● **Work instructions**:
In the data below, retype exactly the line that contains "Definition is_terminal (s" and every line after it, through the last.

● **Materials provided**:
(** Queries ******************************************************************************)

Definition _lifecycle_to_trace (s : RunLifecycleState) : string :=
  match s with
  | ls_created => "created"
  | ls_ready | ls_dispatching | ls_waiting_result | ls_recovering => "active"
  | ls_waiting_external => "waiting"
  | ls_completed => "completed"
  | ls_failed => "failed"
  | ls_aborted => "aborted"
  end.

Definition review_state (run_id : string) (f : kernel_facade) : string :=
  let open_gates := of_run run_id (_open_human_gates f) in
  let resolved_gates := of_run run_id (_resolved_human_gates f) in
  let run_gate_resolutions := of_run run_id (_gate_resolutions f) in
  if decide (open_gates = ∅) then "not_required"
  else if decide (open_gates ∖ resolved_gates = ∅) then
    if existsb (fun g => bool_decide (run_gate_resolutions !! g = Some "rejected")) (elements resolved_gates)
    then "rejected" else "approved"
  else "requested".

Definition query_trace_runtime (run_id : string) : PyM (fworld T) TraceRuntimeView :=
  _ ← _rebuild_trace_state_from_events run_id;
  response ← query_run run_id;
  w ← py_get;
  let f := fw_facade w in
  mret (mkTraceRuntime run_id (_lifecycle_to_trace (qr_lifecycle_state response))
    (if qr_waiting_external response then "external_callback" else "none")
    (review_state run_id f) (qr_active_stage_id response)
    (of_run run_id (_branch_registry f)).*2 (qr_policy_versions response) (of_run run_id (_stage_registry f)).*2).

(** The entry of [_run_completed_at], written on the first call. *)
Definition completed_at_of (run_id : string) : PyM (fworld T) stamp :=
  w ← py_get;
  match _run_completed_at (fw_facade w) !! run_id with
  | Some t => mret t
  | None =>
      t ← now;
      _ ← on_facade (py_modify (fun f => set_lifecycle (_run_created_at f) (<[run_id := t]> (_run_completed_at f))
            (_child_kind f) (_all_child_runs f) f));
      mret t
  end.

(** [if view.failure_code: failure_codes.append(view.failure_code)] *)
Definition failure_codes_of (codes : list (option string)) : list string := omap (fun c => py_or c None) codes.

Definition gate_resolutions_of (run_id : string) (f : kernel_facade) : list HumanGateResolution :=
  map (fun gate_ref =>
    mkResolution gate_ref (default "final_approval" (of_run run_id (_gate_types f) !! gate_ref))
      (default "approved" (of_run run_id (_gate_resolutions f) !! gate_ref))
      (default (mkSpine "" "" "" "") (of_run run_id (_gate_spines f) !! gate_ref)))
    (elements (of_run run_id (_resolved_human_gates f))).

Definition query_run_postmortem (run_id : string) : PyM (fworld T) RunPostmortemView :=
  response ← query_run run_id;
  trace ← query_trace_runtime run_id;
  let failure_codes := failure_codes_of (map sv_failure_code (tr_stages trace)) ++
                       failure_codes_of (map bv_failure_code (tr_branches trace)) in
  w ← py_get;
  let gate_resolutions := gate_resolutions_of run_id (fw_facade w) in
  total_action_count ←
    match fp_count_by_run P with
    | None => mret 0
    | Some count_by_run =>
        py_except (fun e => bool_decide (exn_type_name e = "NotImplementedError")) (on_rest (count_by_run run_id)) (fun _ => mret 0)
    end;
  w ← py_get;
  let created_at := _run_created_at (fw_facade w) !! run_id in
  completed_at ←
    (if bool_decide (tr_run_state trace ∈ ["completed"; "failed"; "aborted"])
     then t ← completed_at_of run_id; mret (Some t) else mret None);
  let duration_us :=
    match created_at, completed_at with Some c, Some d => Z.max 0 (at_us d - at_us c) | _, _ => 0 end in
  mret (mkPostmortem run_id (tr_run_state trace) (tr_stages trace) (tr_branches trace) total_action_count failure_codes
    duration_us gate_resolutions (tr_policy_versions trace) (qr_projected_offset response)
    (at_text <$> created_at) (at_text <$> completed_at)).

(** The active children, then the other ones ever spawned. *)
Definition merge_children (active all_spawned : list string) : list string :=
  foldl (fun acc cid => if decide (cid ∈ acc) then acc else acc ++ [cid]) active all_spawned.

Definition is_terminal (s : RunLifecycleState) : bool :=
  match s with ls_completed | ls_failed | ls_aborted => true | _ => false end.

● **Result for this exercise**:
Definition is_terminal (s : RunLifecycleState) : bool :=
  match s with ls_completed | ls_failed | ls_aborted => true | _ => false end.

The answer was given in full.